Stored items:

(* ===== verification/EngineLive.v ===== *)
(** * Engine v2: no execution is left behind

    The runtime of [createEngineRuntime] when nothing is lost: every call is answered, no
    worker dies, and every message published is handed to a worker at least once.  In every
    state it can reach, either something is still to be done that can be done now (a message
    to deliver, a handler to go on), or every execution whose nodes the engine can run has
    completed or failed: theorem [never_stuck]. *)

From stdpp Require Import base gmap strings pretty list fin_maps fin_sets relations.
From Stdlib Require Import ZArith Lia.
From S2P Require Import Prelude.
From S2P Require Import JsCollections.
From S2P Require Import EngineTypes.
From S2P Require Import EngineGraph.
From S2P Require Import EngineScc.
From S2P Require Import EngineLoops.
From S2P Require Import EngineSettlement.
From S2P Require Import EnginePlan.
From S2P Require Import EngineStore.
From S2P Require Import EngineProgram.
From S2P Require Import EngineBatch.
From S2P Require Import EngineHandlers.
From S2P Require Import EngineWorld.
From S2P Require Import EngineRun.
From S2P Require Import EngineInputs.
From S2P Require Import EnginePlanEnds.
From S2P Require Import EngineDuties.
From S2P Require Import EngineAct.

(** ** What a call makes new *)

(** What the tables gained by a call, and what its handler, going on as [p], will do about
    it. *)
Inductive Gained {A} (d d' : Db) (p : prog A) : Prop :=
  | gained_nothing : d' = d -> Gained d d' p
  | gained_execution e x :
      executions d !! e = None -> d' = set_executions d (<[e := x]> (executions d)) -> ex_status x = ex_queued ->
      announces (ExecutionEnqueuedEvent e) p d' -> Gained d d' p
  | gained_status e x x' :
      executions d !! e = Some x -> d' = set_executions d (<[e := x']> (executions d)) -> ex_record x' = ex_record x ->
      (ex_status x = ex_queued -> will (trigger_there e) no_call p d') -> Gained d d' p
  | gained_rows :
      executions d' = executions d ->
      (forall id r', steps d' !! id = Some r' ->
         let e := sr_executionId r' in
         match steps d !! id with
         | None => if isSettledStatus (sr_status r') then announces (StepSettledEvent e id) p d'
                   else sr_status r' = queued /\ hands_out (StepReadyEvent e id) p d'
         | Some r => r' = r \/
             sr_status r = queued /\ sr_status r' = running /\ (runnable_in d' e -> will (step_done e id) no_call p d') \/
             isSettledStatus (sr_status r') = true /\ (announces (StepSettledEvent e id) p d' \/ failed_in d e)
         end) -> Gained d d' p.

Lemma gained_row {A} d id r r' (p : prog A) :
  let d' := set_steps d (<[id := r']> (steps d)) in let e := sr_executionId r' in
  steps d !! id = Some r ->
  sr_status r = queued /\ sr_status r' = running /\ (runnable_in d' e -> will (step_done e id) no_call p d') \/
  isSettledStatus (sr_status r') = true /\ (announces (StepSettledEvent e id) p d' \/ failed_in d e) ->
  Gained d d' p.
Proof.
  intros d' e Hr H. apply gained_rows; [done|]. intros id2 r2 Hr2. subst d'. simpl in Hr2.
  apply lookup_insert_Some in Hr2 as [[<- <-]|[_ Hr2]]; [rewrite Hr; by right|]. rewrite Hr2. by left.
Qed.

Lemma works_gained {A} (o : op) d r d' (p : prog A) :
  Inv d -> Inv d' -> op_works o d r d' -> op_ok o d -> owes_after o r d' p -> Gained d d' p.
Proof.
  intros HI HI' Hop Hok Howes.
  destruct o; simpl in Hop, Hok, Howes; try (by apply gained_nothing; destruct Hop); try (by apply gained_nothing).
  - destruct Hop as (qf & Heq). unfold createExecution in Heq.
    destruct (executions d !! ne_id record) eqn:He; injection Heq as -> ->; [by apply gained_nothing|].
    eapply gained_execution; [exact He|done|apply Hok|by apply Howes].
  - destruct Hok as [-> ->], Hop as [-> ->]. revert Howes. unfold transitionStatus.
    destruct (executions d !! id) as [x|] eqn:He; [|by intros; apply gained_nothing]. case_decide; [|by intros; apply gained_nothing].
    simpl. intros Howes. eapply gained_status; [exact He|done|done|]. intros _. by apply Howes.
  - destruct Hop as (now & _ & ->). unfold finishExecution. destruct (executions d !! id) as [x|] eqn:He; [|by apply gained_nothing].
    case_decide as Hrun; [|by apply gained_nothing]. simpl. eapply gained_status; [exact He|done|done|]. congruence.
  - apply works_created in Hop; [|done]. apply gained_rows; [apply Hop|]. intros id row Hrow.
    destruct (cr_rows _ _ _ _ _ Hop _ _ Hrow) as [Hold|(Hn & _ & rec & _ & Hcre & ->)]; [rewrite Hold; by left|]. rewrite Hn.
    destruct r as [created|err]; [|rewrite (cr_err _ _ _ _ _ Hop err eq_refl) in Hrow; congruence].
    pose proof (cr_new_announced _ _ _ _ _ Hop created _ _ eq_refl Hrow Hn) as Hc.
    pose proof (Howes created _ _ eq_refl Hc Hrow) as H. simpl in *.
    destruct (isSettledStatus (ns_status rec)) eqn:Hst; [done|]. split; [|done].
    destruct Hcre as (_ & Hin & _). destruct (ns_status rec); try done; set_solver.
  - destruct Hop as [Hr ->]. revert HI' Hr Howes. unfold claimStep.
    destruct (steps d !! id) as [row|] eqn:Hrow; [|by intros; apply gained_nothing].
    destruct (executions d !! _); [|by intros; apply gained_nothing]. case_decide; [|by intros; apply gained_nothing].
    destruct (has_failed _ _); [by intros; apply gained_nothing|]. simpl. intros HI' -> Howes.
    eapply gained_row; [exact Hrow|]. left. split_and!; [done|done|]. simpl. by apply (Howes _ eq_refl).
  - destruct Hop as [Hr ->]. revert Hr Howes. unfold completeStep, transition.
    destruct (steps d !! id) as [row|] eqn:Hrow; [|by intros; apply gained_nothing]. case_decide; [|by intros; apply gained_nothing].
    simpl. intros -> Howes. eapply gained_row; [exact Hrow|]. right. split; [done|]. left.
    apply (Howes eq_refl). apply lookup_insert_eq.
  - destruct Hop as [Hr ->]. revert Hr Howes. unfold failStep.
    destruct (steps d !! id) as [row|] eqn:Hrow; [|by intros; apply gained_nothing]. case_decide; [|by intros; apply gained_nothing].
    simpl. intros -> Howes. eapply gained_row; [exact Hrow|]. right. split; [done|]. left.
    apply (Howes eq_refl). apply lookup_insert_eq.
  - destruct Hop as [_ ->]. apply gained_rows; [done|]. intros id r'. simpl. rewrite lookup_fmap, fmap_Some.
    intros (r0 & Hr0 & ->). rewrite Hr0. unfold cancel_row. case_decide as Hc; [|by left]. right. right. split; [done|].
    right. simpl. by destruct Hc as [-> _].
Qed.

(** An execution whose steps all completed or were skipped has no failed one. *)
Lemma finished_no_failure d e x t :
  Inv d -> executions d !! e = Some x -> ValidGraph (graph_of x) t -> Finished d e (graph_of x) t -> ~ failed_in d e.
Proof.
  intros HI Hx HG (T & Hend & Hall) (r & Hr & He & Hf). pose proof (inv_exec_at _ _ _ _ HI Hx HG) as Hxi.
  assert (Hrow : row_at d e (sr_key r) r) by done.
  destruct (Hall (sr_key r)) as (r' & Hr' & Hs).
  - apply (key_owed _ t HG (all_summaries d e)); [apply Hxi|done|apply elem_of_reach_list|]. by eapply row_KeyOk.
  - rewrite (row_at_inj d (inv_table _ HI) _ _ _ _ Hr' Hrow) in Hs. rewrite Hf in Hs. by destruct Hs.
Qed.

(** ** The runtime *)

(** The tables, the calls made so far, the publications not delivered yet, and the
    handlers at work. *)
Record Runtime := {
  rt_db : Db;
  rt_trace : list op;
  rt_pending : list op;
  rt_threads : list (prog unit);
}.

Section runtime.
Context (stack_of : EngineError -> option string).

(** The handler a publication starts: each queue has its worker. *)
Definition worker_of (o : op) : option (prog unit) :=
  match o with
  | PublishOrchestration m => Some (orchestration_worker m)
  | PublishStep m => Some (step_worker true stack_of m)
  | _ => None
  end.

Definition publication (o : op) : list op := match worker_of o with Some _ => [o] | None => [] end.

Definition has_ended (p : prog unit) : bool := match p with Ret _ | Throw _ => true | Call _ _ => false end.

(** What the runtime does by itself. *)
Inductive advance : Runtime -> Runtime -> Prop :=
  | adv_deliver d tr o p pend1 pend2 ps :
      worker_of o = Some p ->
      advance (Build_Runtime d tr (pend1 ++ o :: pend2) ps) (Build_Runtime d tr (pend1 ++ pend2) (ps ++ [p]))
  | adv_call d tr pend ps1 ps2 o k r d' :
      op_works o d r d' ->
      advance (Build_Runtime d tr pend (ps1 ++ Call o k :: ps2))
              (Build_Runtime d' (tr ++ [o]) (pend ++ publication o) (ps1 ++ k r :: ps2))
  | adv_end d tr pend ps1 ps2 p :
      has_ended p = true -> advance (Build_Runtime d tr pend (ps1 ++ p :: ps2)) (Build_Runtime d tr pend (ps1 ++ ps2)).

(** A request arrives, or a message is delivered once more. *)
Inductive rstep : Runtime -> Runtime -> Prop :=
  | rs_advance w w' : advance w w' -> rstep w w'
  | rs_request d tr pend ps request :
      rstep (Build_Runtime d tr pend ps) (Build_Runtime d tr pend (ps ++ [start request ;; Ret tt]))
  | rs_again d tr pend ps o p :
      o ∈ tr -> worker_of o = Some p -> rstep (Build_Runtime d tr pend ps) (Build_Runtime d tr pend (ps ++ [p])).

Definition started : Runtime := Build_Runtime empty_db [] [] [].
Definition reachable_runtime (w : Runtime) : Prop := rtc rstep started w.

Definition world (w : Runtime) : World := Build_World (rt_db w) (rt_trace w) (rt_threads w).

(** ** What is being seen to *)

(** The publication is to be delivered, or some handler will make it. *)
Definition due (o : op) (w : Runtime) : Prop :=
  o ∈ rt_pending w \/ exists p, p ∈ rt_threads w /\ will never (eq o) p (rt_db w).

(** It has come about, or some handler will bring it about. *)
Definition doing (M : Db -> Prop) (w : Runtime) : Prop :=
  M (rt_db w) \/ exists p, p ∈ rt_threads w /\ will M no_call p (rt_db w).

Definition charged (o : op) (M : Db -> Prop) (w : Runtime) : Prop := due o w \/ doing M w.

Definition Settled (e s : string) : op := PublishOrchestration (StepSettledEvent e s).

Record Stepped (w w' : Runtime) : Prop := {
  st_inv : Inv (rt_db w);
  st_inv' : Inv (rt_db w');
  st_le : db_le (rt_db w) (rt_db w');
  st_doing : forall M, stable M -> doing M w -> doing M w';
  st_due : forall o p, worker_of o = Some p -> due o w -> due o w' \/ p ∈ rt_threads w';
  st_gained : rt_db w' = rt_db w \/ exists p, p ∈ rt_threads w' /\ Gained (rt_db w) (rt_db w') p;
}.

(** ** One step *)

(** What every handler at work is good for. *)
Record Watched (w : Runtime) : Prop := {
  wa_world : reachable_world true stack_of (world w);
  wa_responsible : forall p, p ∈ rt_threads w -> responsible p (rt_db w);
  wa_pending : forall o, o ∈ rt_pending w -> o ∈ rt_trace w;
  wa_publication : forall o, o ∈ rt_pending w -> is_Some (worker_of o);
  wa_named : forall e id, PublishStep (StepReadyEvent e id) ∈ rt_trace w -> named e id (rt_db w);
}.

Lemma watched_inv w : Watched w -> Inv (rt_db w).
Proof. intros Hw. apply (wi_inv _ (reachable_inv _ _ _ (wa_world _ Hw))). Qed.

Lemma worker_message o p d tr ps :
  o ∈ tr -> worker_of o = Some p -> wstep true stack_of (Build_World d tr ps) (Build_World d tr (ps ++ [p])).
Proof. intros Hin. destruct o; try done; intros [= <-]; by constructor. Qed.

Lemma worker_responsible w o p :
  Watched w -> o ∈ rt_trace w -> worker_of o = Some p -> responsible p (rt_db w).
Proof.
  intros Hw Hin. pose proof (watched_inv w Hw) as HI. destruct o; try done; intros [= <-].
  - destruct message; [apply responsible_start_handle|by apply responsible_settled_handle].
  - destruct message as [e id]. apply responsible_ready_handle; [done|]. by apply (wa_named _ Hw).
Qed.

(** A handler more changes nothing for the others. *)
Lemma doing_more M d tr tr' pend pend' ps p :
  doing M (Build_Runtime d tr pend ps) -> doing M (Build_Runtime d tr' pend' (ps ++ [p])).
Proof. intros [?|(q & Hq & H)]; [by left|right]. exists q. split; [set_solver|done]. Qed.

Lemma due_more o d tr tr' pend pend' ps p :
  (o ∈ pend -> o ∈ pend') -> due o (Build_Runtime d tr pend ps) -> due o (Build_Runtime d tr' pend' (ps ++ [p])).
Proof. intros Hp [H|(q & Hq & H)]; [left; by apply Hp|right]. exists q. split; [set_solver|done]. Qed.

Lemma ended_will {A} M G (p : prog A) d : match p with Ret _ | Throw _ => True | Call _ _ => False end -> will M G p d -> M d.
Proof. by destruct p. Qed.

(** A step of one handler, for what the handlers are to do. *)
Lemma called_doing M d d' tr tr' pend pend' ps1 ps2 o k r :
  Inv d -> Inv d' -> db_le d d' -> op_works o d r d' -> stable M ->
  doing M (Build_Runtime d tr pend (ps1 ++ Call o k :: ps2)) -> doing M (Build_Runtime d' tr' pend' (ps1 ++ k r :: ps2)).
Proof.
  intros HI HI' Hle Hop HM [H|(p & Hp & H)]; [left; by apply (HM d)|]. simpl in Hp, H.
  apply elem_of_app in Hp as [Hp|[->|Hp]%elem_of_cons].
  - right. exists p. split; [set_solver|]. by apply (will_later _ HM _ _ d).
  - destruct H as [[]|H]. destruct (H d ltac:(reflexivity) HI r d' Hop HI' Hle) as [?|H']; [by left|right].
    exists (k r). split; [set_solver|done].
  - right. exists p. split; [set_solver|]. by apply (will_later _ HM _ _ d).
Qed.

» TASK
Return every line above that contains the word "Hall".

» TASK OUTPUT
  intros HI Hx HG (T & Hend & Hall) (r & Hr & He & Hf). pose proof (inv_exec_at _ _ _ _ HI Hx HG) as Hxi.
  destruct (Hall (sr_key r)) as (r' & Hr' & Hs).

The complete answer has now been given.